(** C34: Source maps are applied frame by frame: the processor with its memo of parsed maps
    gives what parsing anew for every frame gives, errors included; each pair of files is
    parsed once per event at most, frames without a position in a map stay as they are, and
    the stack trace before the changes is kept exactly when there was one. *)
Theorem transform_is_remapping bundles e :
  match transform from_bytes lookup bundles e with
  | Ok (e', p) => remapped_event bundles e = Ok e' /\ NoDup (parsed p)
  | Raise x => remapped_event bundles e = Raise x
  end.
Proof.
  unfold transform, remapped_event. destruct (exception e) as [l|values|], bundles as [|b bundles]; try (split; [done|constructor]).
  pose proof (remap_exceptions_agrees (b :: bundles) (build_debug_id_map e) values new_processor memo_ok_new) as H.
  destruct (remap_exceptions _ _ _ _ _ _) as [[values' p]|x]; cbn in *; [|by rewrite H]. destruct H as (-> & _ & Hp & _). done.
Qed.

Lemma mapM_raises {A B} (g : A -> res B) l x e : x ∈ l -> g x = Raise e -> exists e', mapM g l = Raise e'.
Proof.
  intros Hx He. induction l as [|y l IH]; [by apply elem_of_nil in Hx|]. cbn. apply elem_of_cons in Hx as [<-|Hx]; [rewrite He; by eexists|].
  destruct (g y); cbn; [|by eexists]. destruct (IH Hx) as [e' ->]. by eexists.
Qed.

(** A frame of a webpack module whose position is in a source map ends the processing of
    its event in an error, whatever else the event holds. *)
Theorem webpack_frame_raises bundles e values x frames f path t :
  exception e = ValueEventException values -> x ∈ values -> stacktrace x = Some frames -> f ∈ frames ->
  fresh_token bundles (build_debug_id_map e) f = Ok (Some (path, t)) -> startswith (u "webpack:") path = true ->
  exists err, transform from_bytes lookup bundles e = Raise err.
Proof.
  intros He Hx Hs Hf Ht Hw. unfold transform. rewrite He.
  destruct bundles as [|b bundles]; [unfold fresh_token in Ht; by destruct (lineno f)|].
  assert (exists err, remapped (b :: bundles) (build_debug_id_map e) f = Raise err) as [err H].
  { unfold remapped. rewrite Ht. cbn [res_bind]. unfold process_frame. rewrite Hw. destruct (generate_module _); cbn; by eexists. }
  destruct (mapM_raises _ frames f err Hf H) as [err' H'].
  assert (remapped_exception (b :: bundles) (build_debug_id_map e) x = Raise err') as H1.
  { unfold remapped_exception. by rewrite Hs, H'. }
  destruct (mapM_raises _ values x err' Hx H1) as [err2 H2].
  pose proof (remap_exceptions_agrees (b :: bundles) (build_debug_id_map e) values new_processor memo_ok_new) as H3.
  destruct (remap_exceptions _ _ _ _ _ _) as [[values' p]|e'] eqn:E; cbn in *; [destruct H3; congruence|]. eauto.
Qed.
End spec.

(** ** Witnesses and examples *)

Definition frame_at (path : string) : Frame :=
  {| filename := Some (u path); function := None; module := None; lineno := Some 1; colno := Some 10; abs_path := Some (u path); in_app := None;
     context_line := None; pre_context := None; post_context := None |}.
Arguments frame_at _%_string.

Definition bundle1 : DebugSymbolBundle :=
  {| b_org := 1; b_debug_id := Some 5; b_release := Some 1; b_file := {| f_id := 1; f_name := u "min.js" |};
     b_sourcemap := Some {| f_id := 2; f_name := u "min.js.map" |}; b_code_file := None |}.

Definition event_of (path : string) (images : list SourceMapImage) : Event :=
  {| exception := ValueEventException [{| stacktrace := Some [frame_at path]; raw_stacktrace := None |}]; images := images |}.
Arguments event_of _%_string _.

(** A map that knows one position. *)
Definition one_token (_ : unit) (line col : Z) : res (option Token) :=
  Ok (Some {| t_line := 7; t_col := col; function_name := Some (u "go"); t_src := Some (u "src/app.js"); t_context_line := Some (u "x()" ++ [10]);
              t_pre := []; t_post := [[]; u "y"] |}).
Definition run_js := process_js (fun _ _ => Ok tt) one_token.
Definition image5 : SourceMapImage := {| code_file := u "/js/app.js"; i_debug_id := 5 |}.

··········

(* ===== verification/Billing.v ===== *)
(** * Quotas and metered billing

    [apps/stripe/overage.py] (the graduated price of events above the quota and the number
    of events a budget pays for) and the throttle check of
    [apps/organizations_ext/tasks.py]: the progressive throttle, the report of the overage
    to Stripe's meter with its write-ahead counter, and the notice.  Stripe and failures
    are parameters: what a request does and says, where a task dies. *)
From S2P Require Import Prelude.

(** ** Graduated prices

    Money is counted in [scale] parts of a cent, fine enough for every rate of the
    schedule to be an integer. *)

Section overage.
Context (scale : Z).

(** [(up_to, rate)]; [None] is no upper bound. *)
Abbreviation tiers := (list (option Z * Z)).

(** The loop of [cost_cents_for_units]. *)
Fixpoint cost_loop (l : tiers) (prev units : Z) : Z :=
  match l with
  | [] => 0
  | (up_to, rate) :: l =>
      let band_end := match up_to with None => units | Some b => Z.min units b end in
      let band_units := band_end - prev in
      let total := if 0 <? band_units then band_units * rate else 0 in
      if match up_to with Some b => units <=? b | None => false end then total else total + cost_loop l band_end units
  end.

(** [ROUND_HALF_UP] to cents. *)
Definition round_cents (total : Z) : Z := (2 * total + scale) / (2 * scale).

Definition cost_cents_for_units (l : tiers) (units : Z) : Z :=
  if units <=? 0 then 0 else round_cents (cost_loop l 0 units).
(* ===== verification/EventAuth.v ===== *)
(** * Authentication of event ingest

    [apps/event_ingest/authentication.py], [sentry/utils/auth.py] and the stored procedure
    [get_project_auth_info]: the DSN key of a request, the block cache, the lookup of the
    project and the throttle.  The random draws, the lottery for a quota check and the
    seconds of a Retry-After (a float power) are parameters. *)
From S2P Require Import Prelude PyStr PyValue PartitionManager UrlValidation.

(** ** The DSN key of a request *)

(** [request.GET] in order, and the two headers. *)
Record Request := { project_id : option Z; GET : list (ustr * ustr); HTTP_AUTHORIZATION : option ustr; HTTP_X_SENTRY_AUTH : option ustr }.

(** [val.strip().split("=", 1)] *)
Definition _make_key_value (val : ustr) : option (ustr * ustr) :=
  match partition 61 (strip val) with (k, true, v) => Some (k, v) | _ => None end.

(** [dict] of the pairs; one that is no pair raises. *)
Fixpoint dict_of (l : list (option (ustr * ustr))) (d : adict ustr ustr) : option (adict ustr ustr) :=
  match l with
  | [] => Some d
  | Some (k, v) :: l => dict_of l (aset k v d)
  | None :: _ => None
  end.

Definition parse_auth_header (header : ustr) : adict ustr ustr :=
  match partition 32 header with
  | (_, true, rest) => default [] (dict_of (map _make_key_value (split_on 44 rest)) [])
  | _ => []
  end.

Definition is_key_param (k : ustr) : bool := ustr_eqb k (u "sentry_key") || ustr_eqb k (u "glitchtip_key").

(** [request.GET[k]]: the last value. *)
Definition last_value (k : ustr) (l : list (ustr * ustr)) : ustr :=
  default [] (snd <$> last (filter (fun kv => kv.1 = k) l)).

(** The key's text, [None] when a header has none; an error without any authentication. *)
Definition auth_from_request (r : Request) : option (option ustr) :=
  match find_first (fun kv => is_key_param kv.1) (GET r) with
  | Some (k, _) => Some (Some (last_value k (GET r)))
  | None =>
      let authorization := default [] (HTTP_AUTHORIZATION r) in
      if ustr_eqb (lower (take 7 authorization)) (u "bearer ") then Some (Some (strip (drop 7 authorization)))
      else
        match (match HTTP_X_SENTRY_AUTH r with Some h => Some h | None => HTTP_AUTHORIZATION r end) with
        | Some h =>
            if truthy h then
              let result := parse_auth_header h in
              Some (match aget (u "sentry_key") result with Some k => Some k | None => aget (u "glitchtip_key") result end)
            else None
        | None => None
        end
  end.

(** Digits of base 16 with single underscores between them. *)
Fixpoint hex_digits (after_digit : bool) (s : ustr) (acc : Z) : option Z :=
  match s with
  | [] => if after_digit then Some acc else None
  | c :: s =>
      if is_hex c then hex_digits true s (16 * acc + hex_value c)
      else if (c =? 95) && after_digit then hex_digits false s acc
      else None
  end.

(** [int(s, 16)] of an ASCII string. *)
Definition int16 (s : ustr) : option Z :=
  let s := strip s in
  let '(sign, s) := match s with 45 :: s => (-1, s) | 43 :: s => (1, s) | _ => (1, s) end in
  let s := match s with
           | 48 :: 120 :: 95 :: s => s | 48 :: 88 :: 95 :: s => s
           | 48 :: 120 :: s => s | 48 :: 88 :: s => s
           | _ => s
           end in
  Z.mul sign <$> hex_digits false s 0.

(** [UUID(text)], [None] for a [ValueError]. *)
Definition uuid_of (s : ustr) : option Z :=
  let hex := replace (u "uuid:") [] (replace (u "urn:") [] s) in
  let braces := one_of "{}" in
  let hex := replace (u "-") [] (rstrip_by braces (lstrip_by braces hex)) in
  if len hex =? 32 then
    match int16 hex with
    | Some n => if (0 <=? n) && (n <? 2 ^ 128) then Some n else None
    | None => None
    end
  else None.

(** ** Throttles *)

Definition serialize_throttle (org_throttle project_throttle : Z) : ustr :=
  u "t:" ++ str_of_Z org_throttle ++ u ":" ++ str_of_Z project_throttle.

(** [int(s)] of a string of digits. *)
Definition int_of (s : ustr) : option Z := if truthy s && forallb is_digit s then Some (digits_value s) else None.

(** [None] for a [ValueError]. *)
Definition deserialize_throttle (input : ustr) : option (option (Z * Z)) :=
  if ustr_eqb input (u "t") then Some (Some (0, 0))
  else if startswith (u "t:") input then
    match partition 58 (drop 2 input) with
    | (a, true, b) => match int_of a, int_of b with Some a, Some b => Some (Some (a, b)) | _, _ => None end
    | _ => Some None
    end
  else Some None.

··········

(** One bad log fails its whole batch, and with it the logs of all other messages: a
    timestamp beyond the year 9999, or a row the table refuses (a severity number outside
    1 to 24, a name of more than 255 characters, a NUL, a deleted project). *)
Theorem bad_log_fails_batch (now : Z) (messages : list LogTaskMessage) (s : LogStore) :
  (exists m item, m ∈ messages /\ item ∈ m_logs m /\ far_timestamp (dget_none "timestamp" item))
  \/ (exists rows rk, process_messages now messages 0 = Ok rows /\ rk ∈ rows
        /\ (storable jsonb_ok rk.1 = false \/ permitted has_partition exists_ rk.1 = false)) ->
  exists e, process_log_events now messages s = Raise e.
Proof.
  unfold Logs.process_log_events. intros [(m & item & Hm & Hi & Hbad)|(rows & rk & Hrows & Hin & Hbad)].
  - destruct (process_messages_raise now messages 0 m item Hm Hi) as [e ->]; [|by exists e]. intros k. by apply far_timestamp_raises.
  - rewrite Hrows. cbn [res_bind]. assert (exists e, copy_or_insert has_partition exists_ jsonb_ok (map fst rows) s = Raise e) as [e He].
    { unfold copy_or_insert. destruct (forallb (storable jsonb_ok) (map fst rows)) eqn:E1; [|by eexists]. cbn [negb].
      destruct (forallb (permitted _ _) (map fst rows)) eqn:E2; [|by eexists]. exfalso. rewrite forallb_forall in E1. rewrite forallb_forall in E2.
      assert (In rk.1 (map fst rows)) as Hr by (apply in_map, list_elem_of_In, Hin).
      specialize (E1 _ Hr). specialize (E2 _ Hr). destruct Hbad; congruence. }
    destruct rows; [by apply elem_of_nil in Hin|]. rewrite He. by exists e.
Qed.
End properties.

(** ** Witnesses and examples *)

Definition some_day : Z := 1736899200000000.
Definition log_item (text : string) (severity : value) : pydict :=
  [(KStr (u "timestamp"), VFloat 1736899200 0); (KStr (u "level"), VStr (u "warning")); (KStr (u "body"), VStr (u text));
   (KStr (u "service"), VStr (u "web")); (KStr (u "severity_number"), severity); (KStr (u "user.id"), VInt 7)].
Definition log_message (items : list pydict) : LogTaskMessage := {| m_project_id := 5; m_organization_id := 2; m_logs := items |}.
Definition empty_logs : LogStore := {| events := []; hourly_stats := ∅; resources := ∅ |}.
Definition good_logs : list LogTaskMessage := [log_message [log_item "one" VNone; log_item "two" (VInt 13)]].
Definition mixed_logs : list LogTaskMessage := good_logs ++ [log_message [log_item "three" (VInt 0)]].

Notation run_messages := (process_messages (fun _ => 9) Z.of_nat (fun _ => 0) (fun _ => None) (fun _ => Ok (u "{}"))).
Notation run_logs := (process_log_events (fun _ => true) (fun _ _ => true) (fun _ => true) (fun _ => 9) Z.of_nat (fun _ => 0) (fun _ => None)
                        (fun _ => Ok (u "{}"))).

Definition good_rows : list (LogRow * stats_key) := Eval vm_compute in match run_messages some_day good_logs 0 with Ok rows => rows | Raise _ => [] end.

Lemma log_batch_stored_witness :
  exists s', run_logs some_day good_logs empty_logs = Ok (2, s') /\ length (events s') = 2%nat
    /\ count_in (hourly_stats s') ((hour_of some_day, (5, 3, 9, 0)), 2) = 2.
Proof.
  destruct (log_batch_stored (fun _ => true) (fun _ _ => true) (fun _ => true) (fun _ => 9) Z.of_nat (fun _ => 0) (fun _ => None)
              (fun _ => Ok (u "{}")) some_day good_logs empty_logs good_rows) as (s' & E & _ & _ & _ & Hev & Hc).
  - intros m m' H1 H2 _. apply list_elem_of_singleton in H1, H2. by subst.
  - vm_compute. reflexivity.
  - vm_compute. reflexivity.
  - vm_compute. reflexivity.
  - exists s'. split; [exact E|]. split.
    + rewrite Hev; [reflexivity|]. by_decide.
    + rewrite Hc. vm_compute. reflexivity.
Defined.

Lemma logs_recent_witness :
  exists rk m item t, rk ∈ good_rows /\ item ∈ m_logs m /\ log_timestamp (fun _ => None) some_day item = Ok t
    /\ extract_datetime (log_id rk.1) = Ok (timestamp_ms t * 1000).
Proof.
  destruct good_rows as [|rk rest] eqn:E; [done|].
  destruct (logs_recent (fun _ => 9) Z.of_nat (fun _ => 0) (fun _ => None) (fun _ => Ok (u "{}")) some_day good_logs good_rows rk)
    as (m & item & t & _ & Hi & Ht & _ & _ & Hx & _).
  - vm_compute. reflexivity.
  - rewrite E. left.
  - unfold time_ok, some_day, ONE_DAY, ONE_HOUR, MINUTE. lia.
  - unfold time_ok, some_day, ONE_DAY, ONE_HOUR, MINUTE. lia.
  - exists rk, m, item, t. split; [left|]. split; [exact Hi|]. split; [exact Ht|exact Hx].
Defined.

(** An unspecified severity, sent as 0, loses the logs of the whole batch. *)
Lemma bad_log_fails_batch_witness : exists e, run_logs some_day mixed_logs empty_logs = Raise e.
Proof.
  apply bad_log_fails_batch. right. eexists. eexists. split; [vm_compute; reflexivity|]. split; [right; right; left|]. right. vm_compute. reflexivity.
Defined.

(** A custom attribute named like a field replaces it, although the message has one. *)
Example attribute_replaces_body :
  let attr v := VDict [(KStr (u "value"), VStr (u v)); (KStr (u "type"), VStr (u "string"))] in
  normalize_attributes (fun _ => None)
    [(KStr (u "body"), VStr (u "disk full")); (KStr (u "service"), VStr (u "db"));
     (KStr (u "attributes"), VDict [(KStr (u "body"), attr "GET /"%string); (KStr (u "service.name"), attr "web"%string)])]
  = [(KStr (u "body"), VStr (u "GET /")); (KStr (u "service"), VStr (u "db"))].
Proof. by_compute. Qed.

··········

* **Exercise details**:
Copy from the entries only those lines that hold the word "tiers".

* **Completed exercise**:
Abbreviation tiers := (list (option Z * Z)).
Fixpoint cost_loop (l : tiers) (prev units : Z) : Z :=
Definition cost_cents_for_units (l : tiers) (units : Z) : Z :=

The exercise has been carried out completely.